Reproduce exactly, and only, the lines below from the one containing "not modelled. *)" through the one containing "(** [d.get(k)] *)".

====== Supplied material

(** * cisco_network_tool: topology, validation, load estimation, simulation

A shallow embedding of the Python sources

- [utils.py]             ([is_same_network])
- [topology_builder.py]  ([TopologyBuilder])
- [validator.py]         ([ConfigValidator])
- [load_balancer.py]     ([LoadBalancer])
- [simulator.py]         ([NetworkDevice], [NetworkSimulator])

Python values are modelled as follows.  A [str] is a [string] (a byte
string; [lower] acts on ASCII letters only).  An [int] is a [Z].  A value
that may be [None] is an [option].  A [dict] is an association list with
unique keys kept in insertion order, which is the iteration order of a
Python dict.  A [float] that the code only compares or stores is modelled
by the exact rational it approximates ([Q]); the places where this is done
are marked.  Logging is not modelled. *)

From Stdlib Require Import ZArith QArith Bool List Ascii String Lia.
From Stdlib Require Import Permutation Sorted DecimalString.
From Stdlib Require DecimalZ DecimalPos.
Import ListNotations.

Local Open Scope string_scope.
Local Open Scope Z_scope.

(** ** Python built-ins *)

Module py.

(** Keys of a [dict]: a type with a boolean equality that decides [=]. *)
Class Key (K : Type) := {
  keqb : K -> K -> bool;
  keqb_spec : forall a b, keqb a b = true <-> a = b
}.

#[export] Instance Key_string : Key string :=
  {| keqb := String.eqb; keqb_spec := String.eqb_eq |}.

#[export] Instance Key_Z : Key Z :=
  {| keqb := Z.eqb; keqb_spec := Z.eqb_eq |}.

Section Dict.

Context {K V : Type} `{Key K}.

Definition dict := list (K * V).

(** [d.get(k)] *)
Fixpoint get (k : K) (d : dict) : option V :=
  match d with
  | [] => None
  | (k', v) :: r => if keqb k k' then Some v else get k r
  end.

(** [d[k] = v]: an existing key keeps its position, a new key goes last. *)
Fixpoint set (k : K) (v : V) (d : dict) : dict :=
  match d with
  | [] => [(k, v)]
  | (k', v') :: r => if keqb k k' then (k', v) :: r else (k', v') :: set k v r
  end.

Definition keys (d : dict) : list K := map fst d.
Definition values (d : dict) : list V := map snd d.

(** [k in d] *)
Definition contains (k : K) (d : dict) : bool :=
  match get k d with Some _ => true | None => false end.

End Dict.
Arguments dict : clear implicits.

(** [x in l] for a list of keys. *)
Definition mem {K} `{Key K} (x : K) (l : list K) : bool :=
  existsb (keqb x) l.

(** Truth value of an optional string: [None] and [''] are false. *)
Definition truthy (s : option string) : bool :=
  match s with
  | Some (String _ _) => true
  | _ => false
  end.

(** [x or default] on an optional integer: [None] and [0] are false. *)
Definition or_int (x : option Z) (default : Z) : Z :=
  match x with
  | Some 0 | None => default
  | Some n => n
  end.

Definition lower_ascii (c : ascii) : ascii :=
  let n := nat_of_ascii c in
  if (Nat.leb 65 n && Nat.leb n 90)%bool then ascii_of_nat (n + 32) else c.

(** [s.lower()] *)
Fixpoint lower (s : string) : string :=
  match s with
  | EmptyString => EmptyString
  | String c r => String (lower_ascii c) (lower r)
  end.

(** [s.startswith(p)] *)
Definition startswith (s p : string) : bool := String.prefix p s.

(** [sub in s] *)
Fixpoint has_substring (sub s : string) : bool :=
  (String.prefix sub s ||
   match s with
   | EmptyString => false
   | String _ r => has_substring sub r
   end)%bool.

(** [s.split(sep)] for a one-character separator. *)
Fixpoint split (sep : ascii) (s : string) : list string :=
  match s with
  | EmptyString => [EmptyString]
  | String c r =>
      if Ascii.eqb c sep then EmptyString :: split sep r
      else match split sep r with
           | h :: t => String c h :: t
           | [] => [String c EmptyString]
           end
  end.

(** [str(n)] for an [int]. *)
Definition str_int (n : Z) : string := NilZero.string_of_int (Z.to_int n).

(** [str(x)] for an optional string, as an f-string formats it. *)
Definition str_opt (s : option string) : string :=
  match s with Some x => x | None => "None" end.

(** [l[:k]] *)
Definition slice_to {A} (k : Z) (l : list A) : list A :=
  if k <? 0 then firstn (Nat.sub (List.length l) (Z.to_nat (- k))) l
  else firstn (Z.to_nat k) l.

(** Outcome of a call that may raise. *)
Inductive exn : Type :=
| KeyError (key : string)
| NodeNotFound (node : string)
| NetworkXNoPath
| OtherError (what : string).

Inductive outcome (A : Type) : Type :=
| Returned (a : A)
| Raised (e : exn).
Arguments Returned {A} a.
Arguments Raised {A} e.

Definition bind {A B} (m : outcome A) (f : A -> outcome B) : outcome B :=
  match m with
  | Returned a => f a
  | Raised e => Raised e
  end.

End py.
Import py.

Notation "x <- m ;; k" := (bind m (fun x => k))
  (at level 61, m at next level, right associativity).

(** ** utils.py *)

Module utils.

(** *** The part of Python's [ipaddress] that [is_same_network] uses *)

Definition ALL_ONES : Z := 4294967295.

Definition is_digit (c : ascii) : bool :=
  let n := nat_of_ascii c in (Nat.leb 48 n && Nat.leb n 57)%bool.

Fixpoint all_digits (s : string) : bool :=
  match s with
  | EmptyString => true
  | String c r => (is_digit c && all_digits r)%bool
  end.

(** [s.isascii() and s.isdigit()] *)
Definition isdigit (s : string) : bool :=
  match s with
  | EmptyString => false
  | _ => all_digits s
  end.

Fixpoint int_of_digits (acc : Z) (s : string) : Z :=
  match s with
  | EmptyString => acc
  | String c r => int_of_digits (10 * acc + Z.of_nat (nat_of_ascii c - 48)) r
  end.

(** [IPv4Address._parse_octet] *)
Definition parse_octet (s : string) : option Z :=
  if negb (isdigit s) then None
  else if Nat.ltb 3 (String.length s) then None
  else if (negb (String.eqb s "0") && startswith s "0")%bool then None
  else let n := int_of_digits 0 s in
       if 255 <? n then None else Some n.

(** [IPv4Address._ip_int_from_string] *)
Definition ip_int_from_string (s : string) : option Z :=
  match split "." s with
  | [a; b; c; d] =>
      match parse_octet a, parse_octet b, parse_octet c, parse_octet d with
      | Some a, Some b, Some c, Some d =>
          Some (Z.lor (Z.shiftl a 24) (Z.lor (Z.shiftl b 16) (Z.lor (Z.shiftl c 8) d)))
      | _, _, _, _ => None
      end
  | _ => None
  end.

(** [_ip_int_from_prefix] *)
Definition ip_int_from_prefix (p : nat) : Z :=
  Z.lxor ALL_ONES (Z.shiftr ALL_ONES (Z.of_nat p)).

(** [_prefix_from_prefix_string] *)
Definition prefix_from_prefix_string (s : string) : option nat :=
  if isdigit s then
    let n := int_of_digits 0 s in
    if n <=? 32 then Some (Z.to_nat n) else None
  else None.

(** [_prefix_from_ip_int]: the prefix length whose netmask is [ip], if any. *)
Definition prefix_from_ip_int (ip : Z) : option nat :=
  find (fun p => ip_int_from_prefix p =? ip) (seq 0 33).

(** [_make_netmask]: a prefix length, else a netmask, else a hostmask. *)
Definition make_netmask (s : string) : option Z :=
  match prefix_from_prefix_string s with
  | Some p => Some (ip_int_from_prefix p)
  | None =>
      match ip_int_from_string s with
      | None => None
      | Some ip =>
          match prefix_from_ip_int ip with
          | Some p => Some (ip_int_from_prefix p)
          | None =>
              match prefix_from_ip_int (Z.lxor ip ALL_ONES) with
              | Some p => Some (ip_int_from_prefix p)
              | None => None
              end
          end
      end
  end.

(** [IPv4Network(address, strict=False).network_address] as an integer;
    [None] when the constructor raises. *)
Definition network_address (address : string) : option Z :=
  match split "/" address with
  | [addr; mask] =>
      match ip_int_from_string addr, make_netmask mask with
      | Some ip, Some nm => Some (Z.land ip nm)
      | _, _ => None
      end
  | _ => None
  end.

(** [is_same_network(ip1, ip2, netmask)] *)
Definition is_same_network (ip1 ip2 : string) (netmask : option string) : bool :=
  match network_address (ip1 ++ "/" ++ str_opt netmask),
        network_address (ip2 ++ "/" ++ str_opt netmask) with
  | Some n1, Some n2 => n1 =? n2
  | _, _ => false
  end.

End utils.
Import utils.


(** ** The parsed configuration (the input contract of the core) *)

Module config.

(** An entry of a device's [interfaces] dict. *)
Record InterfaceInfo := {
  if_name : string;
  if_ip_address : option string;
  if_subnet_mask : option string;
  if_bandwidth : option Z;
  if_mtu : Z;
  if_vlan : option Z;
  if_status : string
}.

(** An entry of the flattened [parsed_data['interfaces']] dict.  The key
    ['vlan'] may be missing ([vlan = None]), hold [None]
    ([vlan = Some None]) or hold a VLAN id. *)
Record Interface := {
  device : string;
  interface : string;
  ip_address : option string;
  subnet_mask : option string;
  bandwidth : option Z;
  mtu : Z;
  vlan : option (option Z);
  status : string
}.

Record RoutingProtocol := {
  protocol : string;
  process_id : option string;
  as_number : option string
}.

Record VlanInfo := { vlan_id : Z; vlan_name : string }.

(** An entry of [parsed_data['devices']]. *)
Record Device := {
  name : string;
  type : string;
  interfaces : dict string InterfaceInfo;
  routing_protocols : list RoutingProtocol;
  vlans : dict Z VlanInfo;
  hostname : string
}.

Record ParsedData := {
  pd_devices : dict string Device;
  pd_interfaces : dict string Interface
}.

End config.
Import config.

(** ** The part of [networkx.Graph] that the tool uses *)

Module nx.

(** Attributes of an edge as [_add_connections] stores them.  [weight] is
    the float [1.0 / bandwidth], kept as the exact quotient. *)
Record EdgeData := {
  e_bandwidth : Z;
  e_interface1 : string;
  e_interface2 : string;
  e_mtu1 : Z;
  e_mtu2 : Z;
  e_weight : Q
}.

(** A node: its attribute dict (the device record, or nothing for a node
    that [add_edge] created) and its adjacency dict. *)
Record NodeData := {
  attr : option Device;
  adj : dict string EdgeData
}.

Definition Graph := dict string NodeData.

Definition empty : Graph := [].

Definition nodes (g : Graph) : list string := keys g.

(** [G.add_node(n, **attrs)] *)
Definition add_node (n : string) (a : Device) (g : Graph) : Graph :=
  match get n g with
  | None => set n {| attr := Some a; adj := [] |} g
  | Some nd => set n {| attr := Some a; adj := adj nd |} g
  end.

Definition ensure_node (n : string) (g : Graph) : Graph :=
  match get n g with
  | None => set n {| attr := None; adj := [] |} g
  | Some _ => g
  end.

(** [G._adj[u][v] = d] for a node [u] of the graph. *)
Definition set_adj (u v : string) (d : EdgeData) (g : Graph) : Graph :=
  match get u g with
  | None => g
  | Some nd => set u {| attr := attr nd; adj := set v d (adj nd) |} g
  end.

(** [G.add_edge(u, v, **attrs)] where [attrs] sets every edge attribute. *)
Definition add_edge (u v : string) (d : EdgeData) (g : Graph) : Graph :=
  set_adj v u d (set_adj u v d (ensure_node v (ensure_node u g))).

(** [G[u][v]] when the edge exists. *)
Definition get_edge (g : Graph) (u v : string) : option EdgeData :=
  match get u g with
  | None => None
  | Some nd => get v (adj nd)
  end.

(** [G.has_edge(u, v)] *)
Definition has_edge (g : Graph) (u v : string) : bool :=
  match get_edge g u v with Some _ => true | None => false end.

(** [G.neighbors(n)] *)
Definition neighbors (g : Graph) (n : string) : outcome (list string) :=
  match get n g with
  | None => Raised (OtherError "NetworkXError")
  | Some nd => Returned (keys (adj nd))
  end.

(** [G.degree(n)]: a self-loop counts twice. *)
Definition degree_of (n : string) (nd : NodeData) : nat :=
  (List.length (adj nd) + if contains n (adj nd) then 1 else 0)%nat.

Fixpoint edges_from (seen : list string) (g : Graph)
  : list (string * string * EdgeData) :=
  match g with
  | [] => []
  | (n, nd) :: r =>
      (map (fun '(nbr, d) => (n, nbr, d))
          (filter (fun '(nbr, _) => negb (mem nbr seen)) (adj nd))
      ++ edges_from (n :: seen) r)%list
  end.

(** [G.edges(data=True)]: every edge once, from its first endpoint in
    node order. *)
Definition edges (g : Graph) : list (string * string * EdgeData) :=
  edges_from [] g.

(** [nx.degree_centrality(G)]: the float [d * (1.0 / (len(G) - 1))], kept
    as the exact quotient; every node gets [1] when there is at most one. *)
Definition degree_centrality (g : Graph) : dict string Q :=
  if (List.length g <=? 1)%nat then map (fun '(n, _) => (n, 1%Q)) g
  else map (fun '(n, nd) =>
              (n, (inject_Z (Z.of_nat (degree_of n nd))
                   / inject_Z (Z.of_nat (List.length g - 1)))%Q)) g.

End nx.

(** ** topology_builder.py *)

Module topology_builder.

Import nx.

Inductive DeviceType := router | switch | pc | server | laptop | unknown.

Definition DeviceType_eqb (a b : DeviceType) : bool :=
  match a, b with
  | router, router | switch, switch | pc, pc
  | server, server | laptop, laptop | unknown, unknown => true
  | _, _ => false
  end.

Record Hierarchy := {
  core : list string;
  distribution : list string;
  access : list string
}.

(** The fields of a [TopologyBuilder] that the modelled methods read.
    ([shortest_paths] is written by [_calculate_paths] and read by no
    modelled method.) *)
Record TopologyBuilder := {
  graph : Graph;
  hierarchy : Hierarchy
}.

============

■ Answer for the task
are marked.  Logging is not modelled. *)

From Stdlib Require Import ZArith QArith Bool List Ascii String Lia.
From Stdlib Require Import Permutation Sorted DecimalString.
From Stdlib Require DecimalZ DecimalPos.
Import ListNotations.

Local Open Scope string_scope.
Local Open Scope Z_scope.

(** ** Python built-ins *)

Module py.

(** Keys of a [dict]: a type with a boolean equality that decides [=]. *)
Class Key (K : Type) := {
  keqb : K -> K -> bool;
  keqb_spec : forall a b, keqb a b = true <-> a = b
}.

#[export] Instance Key_string : Key string :=
  {| keqb := String.eqb; keqb_spec := String.eqb_eq |}.

#[export] Instance Key_Z : Key Z :=
  {| keqb := Z.eqb; keqb_spec := Z.eqb_eq |}.

Section Dict.

Context {K V : Type} `{Key K}.

Definition dict := list (K * V).

(** [d.get(k)] *)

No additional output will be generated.